**TASK INSTRUCTIONS**
Please return every line below that contains the string "kernel".
╭─ DATA
(* ===== verification/GuestSoftwareVM.v ===== *)
(** * GuestSoftwareVM: software memory for native code (runtime/GuestSoftwareVM.c)

    Applications may reserve more memory than the system maps. The runtime then
    gives them addresses that nothing is mapped at: a window of software
    addresses, backed by a GuestSparseMemory. A native instruction that touches
    the window faults; the signal handler fetches the instruction, performs it on
    the software memory with GuestMemoryInstruction or GuestExclusive, and
    returns. This file models that handler, the signal dispositions it hides from
    the application, the choice between native and software mappings, and the
    alias through which instructions are fetched; SoftwareBuffers models the calls
    that take buffers. The kernel is the class [Host]. What is logged, and the
    counts of fetches that are only reported, are left out. *)
From S2P Require Import Prelude GuestMemory SparseRegions GuestSparseMemory SparseInterface.
From S2P Require Import GuestMemoryInstruction GuestCPU GuestExclusive SoftwareBuffers.

Definition ACTION_LIMIT : nat := 128.
Definition SIGBUS : Z := 10.
Definition SIGSEGV : Z := 11.
Definition SA_RESETHAND : Z := 0x4.
Definition SA_SIGINFO : Z := 0x40.
Definition MEGABYTES_64 : Z := Z.shiftl 64 20.

(** ** Data *)

(** A signal's action: what is called, with the flags and the mask. *)
Inductive Handler := SIG_DFL | SIG_IGN | CALL (f : Z).
Record Action := mkAction { sa_handler : Handler; sa_flags : Z; sa_mask : Z }.
#[export] Instance Handler_eq_dec : EqDecision Handler.
Proof. solve_decision. Defined.
Definition default_action : Action := mkAction SIG_DFL 0 0.
(** A pointer to an action: one that was there before the runtime, or a slot. *)
Inductive ActionRef := Original | Slot (n : nat).
Record Signals := mkSignals {
  sg_original : bool -> Action;
  sg_actions : list Action;
  sg_current : bool -> ActionRef
}.
Record CodeAlias := mkCodeAlias { ca_base : Z; ca_alias : Z; ca_size : Z; ca_enabled : bool }.
Record Pools := mkPools { po_force_threshold : Z; po_native : Z; po_forced : Z; po_pending : option Z }.
Record GSV := mkGSV {
  gs_memory : option Space;
  gs_base : Z;
  gs_span : Z;
  gs_guard : option Z;
  gs_enabled : bool;
  gs_fault_count : Z;
  gs_pools : Pools;
  gs_code : CodeAlias;
  gs_signals : Signals
}.
Definition window (g : GSV) : Window := mkWindow (gs_enabled g) (gs_base g) (gs_span g).
Definition software (g : GSV) (a : Z) : bool := gsv_address (window g) a.
Definition with_memory (g : GSV) (m : option Space) : GSV :=
  mkGSV m (gs_base g) (gs_span g) (gs_guard g) (gs_enabled g) (gs_fault_count g) (gs_pools g) (gs_code g) (gs_signals g).
Definition with_pools (g : GSV) (p : Pools) : GSV :=
  mkGSV (gs_memory g) (gs_base g) (gs_span g) (gs_guard g) (gs_enabled g) (gs_fault_count g) p (gs_code g) (gs_signals g).
Definition with_code (g : GSV) (c : CodeAlias) : GSV :=
  mkGSV (gs_memory g) (gs_base g) (gs_span g) (gs_guard g) (gs_enabled g) (gs_fault_count g) (gs_pools g) c (gs_signals g).
Definition with_signals (g : GSV) (s : Signals) : GSV :=
  mkGSV (gs_memory g) (gs_base g) (gs_span g) (gs_guard g) (gs_enabled g) (gs_fault_count g) (gs_pools g) (gs_code g) s.
Definition with_place (g : GSV) (base span : Z) (guard : option Z) : GSV :=
  mkGSV (gs_memory g) base span guard (gs_enabled g) (gs_fault_count g) (gs_pools g) (gs_code g) (gs_signals g).
Definition with_pending (p : Pools) (pending : option Z) : Pools :=
  mkPools (po_force_threshold p) (po_native p) (po_forced p) pending.
Definition update {A} (f : bool -> A) (i : bool) (x : A) (j : bool) : A := if eqb j i then x else f j.

(** The kernel: an errno or the answer, and whether a call failed with an errno.
    [v_max_address] is the end of the address space when the task's information
    can be had; [v_read_word] reads an instruction checked, [v_byte] unchecked;
    [v_dispatch] is the address of [dispatch_signal]. *)
Class Host (H : Type) := {
  v_max_address : H -> option Z;
  v_mmap : H -> Z -> Z -> Z -> Z -> Z -> Z -> (Z + Z) * H;
  v_munmap : H -> Z -> Z -> option Z * H;
  v_mprotect : H -> Z -> Z -> Z -> option Z * H;
  v_madvise : H -> Z -> Z -> Z -> option Z * H;
  v_sigaction : H -> Z -> option Action -> (Z + Action) * H;
  v_read_word : H -> Z -> option Z;
  v_byte : H -> Z -> Z;
  v_dispatch : Z
}.

Definition error_code (result : GMResult) : Z :=
  match result with GM_NOMEM => ENOMEM | GM_PROTECTION => EACCES | _ => EINVAL end.
Definition rounded (size : Z) : option Z :=
  bad (size =? 0) || (UINT64_MAX - (GM_PAGE_SIZE - 1) <? size);
  Some (Z.land (w64 (size + GM_PAGE_SIZE - 1)) (Z.lnot (GM_PAGE_SIZE - 1))).
Definition gsv_enabled (g : GSV) : bool := gs_enabled g.
Definition gsv_force_pool (g : GSV) (size : Z) : GSV :=
  let p := gs_pools g in with_pools g (mkPools (po_force_threshold p) (po_native p) size (po_pending p)).
(** [-1] with an errno, or zero. *)
Definition status (errno : option Z) : Z + unit := match errno with Some e => inl e | None => inr tt end.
╰─
**ANSWER TO THE PROBLEM**
    that take buffers. The kernel is the class [Host]. What is logged, and the
(** The kernel: an errno or the answer, and whether a call failed with an errno.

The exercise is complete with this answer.